When Melinda first starts using the closet as an escape, she is in a very bad place. As a result of the trauma of being raped she has trouble speaking or interacting with other people. She attempts to use it as a place she can go to avoid interaction with others-she tries to go there to escape going to a pep rally, for example. She also becomes very comfortable in the closet-she decorates it and becomes very familiar with it. This shows how she had become used to shutting herself away. She is comfortable with her lack of interaction with others, and she finds it a relief to be alone.

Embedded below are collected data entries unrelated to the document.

Lemma detect_http_plain ci :
  detect_http ci b (Z.of_nat (length bs))
  = if decide (http1_message bs) then (true, ci <| ci_protocol := P_HTTP1 |>)
    else if decide (http2_preface bs) then (true, ci <| ci_protocol := P_HTTP2 |>)
    else (false, ci).
Proof.
  unfold detect_http, http1_message. pose proof Hb as (_ & Hnz & _ & Hby & _).
  rewrite (proj2 (Z.eqb_neq _ 0) Hnz), orb_false_r.
  assert (http2_preface bs -> 24 <= Z.of_nat (length bs)) as H24.
  { intros ?%prefix_length. cbn in *. lia. }
  destruct (Z.ltb_spec (Z.of_nat (length bs)) 7); [by rewrite !decide_False by (intros ?; lia || (apply H24 in H0; lia))|].
  change (read_header 8 7 b) with (read_header 8 (Z.of_nat 7) b). rewrite read_header_pad by lia. cbn [negb fst snd]. pose proof (http1_words_plain ltac:(lia)) as H1.
  change (8 - 7)%nat with 1%nat. cbv beta zeta in H1 |- *. match type of H1 with ?c = true <-> _ => destruct c end.
  { rewrite decide_True; [done|]. split; [lia|]. by apply H1. }
  rewrite decide_False by (intros [_ ?%H1]; done).
  unfold HTTP2_PREFACE_LEN. destruct (Z.ltb_spec (Z.of_nat (length bs)) 24).
  { rewrite decide_False; [done|]. intros ?%H24. lia. }
  pose proof (starts_plain 1 "PRI" ltac:(lia) ltac:(simpl; lia) ltac:(repeat constructor; lia)) as HP.
  change (length (bytes_of_string "PRI")) with 3%nat in HP.
  destruct (starts _ "PRI" 3) eqn:Hpri; cbn [negb].
  2:{ rewrite decide_False; [done|]. intros ?%preface_pri%HP. done. }
  change (read_header 24 24 b) with (read_header 24 (Z.of_nat 24) b). rewrite read_header_plain by lia. cbn [negb fst snd].
  pose proof (forallb_schar (take 24 bs) HTTP2_PREFACE (take_bytes 24) http2_preface_ascii) as HF.
  rewrite length_take, Nat.min_l in HF by lia. specialize (HF eq_refl).
  change (length HTTP2_PREFACE) with (Z.to_nat 24) in HF.
  case_decide as Hd; unfold http2_preface in Hd; rewrite prefix_take_iff in Hd;
    change (length HTTP2_PREFACE) with 24%nat in Hd; rewrite <- HF in Hd.
  - by rewrite Hd.
  - by apply not_true_is_false in Hd as ->.
Qed.

End detectors.

(** ** Properties *)

(** [ci] with protocol [p] detected. *)
Definition with_protocol (p : PROTOCOL) (ci : conn_info) : conn_info :=
  ci <| ci_protocol := p |>
     <| ci_tls_upgrade_pending := ci_tls_upgrade_pending ci || bool_decide (p = P_MYSQL) |>.

(** The outcome of a detection run that settled on [p]. *)
Definition detected (p : PROTOCOL) (ci : conn_info) : bool * conn_info :=
  (bool_decide (p <> P_UNKNOWN), with_protocol p ci).

(** A detector leaves the connection alone or settles on one protocol. *)
Definition settles (f : conn_info -> bool * conn_info) : Prop :=
  forall ci, ci_protocol ci = P_UNKNOWN -> exists p, f ci = detected p ci.

Lemma with_protocol_unknown ci : ci_protocol ci = P_UNKNOWN -> with_protocol P_UNKNOWN ci = ci.
Proof. destruct ci; intros; simplify_eq/=. unfold with_protocol, over. cbn. by rewrite orb_false_r. Qed.

Lemma detected_none ci : ci_protocol ci = P_UNKNOWN -> (false, ci) = detected P_UNKNOWN ci.
Proof. intros. unfold detected. by rewrite with_protocol_unknown. Qed.

Lemma settles_none ci : ci_protocol ci = P_UNKNOWN -> exists p, (false, ci) = detected p ci.
Proof. intros. exists P_UNKNOWN. by apply detected_none. Qed.

Lemma settles_some p ci :
  p <> P_UNKNOWN -> p <> P_MYSQL -> (true, ci <| ci_protocol := p |>) = detected p ci.
Proof.
  intros H1 H2. unfold detected, with_protocol. rewrite bool_decide_true, bool_decide_false by done.
  destruct ci; unfold over; cbn. by rewrite orb_false_r.
Qed.

Lemma detected_if p (P : Prop) `{Decision P} ci :
  p <> P_UNKNOWN -> p <> P_MYSQL -> ci_protocol ci = P_UNKNOWN ->
  (if decide P then (true, ci <| ci_protocol := p |>) else (false, ci))
  = detected (if decide P then p else P_UNKNOWN) ci.
Proof. intros. case_decide; [by apply settles_some|by apply detected_none]. Qed.

Lemma settles_mysql ci :
  (true, ci <| ci_protocol := P_MYSQL |> <| ci_tls_upgrade_pending := true |>) = detected P_MYSQL ci.
Proof. destruct ci; unfold detected, with_protocol, over; cbn. by rewrite orb_true_r. Qed.

#[local] Hint Resolve settles_none : core.
#[local] Hint Extern 2 (exists p, (true, _) = detected p _) =>
  eexists; first [apply settles_mysql | by apply settles_some] : core.
(* ===== verification/OpenSsl.v ===== *)
(** * OpenSSL probes

    [bpf/tap/openssl.bpf.c], [bpf/tap/openssl.bpf.h]: the probes on [SSL_read],
    [SSL_write] and their [_ex] forms, which hand plaintext to connection tracking,
    and the resolution of the descriptor behind an [SSL] object: through node's
    objects, through the system call the library makes meanwhile, or from an
    earlier call on the same object. *)

From stdpp Require Import base numbers list gmap strings.
From S2P Require Import Prelude Tap Bpf Trace Common Socket NodeTls.

Definition active_ssl_read_args_map : bpf_map Z data_args :=
  tls_map f_ssl_read_args (fun m s => s <| f_ssl_read_args := m |>) 1024.
Definition active_ssl_write_args_map : bpf_map Z data_args :=
  tls_map f_ssl_write_args (fun m s => s <| f_ssl_write_args := m |>) 1024.

Section openssl.
Context {E : Env}.

Definition ssl_to_fd_map : bpf_map Z Z :=
  BpfMap (fun w => f_ssl_to_fd (w_tls w)) (fun m w => w <| w_tls ::= fun s => s <| f_ssl_to_fd := m |> |>)
    4096 (Some lru_keep).

Definition ssl_register_handle (ssl : Z) : M world Z := update_node_ssl_tls_wrap_map ssl.
Definition ssl_get_fd (pid_tgid ssl : Z) : M world Z := get_fd_from_node pid_tgid ssl.
Definition ssl_remove_handle (ssl : Z) : M world Z := remove_node_ssl_tls_wrap_map ssl.

Definition request_fd_from_syscall (pid_tgid : Z) : M world unit :=
  let* _ := bpf_map_update_elem uprobe_fd_requests pid_tgid (FdRequest 0 true) in
  ret tt.

Definition get_fd_from_syscall (pid_tgid : Z) : M world Z :=
  let pid := pid_of pid_tgid in
  let* fd_request := bpf_map_lookup_elem uprobe_fd_requests pid_tgid in
  match fd_request with
  | None =>
      TRACE_OPENSSL pid "openssl/get_fd_from_syscall (no request found)"
        [TRACE_INT "pid" pid; TRACE_INT "pid_tgid" pid_tgid] ;;
      ret 0
  | Some r =>
      let* _ := bpf_map_delete_elem uprobe_fd_requests pid_tgid in
      ret (s32 (fr_fd r))
  end.

Definition get_fd_from_cache (ssl : Z) : M world Z :=
  let* fd := bpf_map_lookup_elem ssl_to_fd_map ssl in
  match fd with None => ret 0 | Some fd => ret fd end.

Definition get_fd (pid_tgid ssl : Z) : M world Z :=
  let* fd := ssl_get_fd pid_tgid ssl in
  if fd >? 0 then ret fd
  else
    let* fd := get_fd_from_syscall pid_tgid in
    if fd >? 0 then ret fd
    else
      let* fd := get_fd_from_cache ssl in
      if fd >? 0 then ret fd else ret 0.

Definition openssl_probe_ret_SSL_new (ctx : pt_regs) : M world Z :=
  let pid := pid_of bpf_get_current_pid_tgid in
  let ssl := PT_REGS_RC ctx in
  TRACE_OPENSSL pid "openssl/new" [TRACE_INT "pid" pid; TRACE_POINTER "ssl" ssl] ;;
  let* _ := ssl_register_handle ssl in
  ret 0.

(** The source takes the pointer from the return-value register. *)
Definition openssl_probe_entry_SSL_free (ctx : pt_regs) : M world Z :=
  let pid := pid_of bpf_get_current_pid_tgid in
  let ssl := PT_REGS_RC ctx in
  TRACE_OPENSSL pid "openssl/free" [TRACE_INT "pid" pid; TRACE_POINTER "ssl" ssl] ;;
  let* _ := ssl_remove_handle ssl in
  let* _ := bpf_map_delete_elem ssl_to_fd_map ssl in
  ret 0.

Definition openssl__probe_entry_SSL_set_fd (ssl fd : Z) : M world Z :=
  let pid := pid_of bpf_get_current_pid_tgid in
  let fd32 := s32 fd in
  (if 3 <=? fd32 then
     let* _ := bpf_map_update_elem ssl_to_fd_map ssl fd32 in
     TRACE_OPENSSL pid "openssl/set_fd" [TRACE_INT "fd" fd32; TRACE_POINTER "ssl" ssl]
   else ret tt) ;;
  ret 0.

(** The body of the entry probes; [ex_bytes] is 0 for the plain forms. *)
Definition ssl_entry (args_map : bpf_map Z data_args) (ssl buf ex_bytes : Z) : M world Z :=
  let pid_tgid := bpf_get_current_pid_tgid in
  let* _ := ssl_register_handle ssl in
  request_fd_from_syscall pid_tgid ;;
  let* _ := bpf_map_update_elem args_map pid_tgid (DataArgs 0 buf 0 ssl ex_bytes) in
  ret 0.

Definition openssl__probe_entry_SSL_read (ssl buf : Z) : M world Z := ssl_entry active_ssl_read_args_map ssl buf 0.
Definition openssl__probe_entry_SSL_read_ex (ssl buf readbytes : Z) : M world Z :=
  ssl_entry active_ssl_read_args_map ssl buf readbytes.
Definition openssl__probe_entry_SSL_write (ssl buf : Z) : M world Z := ssl_entry active_ssl_write_args_map ssl buf 0.
Definition openssl__probe_entry_SSL_write_ex (ssl buf writebytes : Z) : M world Z :=
  ssl_entry active_ssl_write_args_map ssl buf writebytes.

(** The attributes shared by the trace messages of the return probes. *)
Definition ssl_trace (pid fd bytes : Z) : list trace_arg :=
  [TRACE_INT "pid" pid; TRACE_INT "fd" fd; TRACE_INT "bytes" bytes].

(** The end of the return probes, once the saved arguments and the byte count are known. *)
Definition ssl_data (args_map : bpf_map Z data_args) (name : string) (direction bytes : Z) (args : data_args) :
    M world Z :=
  let pid_tgid := bpf_get_current_pid_tgid in
  let pid := pid_of pid_tgid in
  (if bytes >? 0 then
     let* fd := get_fd pid_tgid (da_ssl args) in
     let args := args <| da_fd := fd |> in
     store_elem args_map pid_tgid args ;;
     if fd <? 3 then TRACE_OPENSSL pid (name ++ " (fd < 3)") (ssl_trace pid fd bytes)
     else
       let* _ := bpf_map_update_elem ssl_to_fd_map (da_ssl args) fd in
       TRACE_OPENSSL pid name (ssl_trace pid fd bytes) ;;
       process_data (SocketCtx (PidFd pid fd) pid_tgid name QTAP_OPENSSL) direction args (s64 bytes) true
   else ret tt) ;;
  let* _ := bpf_map_delete_elem args_map pid_tgid in
  ret 0.

(** The body of the plain return probes. *)
Definition ssl_ret (args_map : bpf_map Z data_args) (name : string) (direction : Z) (rc : Z) : M world Z :=
  let bytes_count := s32 rc in
  let* args := bpf_map_lookup_elem args_map bpf_get_current_pid_tgid in
  match args with
  | None => ret 0
  | Some args => ssl_data args_map name direction bytes_count args
  end.

Definition openssl__probe_ret_SSL_read : Z -> M world Z :=
  ssl_ret active_ssl_read_args_map "openssl/read" D_INGRESS.
Definition openssl__probe_ret_SSL_write : Z -> M world Z :=
  ssl_ret active_ssl_write_args_map "openssl/write" D_EGRESS.

Definition openssl__probe_ret_SSL_read_ex (rc : Z) : M world Z :=
  let pid := pid_of bpf_get_current_pid_tgid in
  let funcRet := s32 rc in
  if funcRet <? 1 then
    TRACE_OPENSSL pid "openssl/read_ex (funcRet < 1)" [TRACE_INT "pid" pid; TRACE_INT "funcRet" funcRet] ;;
    ret 0
  else
    let* read_args := bpf_map_lookup_elem active_ssl_read_args_map bpf_get_current_pid_tgid in
    match read_args with
    | None => ret 0
    | Some args =>
        let bytes_read := if negb (da_ex_bytes args =? 0) then le_load (bpf_probe_read (da_ex_bytes args) 8).2 else 0 in
        ssl_data active_ssl_read_args_map "openssl/read_ex" D_INGRESS bytes_read args
    end.

Definition openssl__probe_ret_SSL_write_ex (rc : Z) : M world Z :=
  let* write_args := bpf_map_lookup_elem active_ssl_write_args_map bpf_get_current_pid_tgid in
  match write_args with
  | None => ret 0
  | Some args =>
      let bytes_written :=
        if negb (da_ex_bytes args =? 0) then le_load (bpf_probe_read_user (da_ex_bytes args) 8).2 else 0 in
      ssl_data active_ssl_write_args_map "openssl/write_ex" D_EGRESS bytes_written args
  end.

End openssl.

However, things start to change for Melinda. Towards the end of the year, she starts to talk a little more-to her art teacher and lab partner mostly. As she does this, she becomes more comfortable with communication and she starts to spend less and less time in her closet. At the end of the year, she starts to clean it out "in case another kid needs it next year". This shows that she found it to be a helpful escape, and she was glad to have it and she hopes to pass it on to someone else. It also shows that she is done hiding and is ready to speak again. Melinda also confronts her past in there. At the end, Andy catches her in the closet. He attempts to attack her, but she fights back, something she has been unable to do throughout the book. She tells him "I said no" which proves that her strength has grown since the beginning of the year.
The closet shows Melinda's journey throughout the book. At first, she is silent and shuts herself away from the world but when she starts to communicate with people, she does not need to hide anymore. Melinda leaves behind the closet when she leaves behind the part of her life that caused her so much difficulty.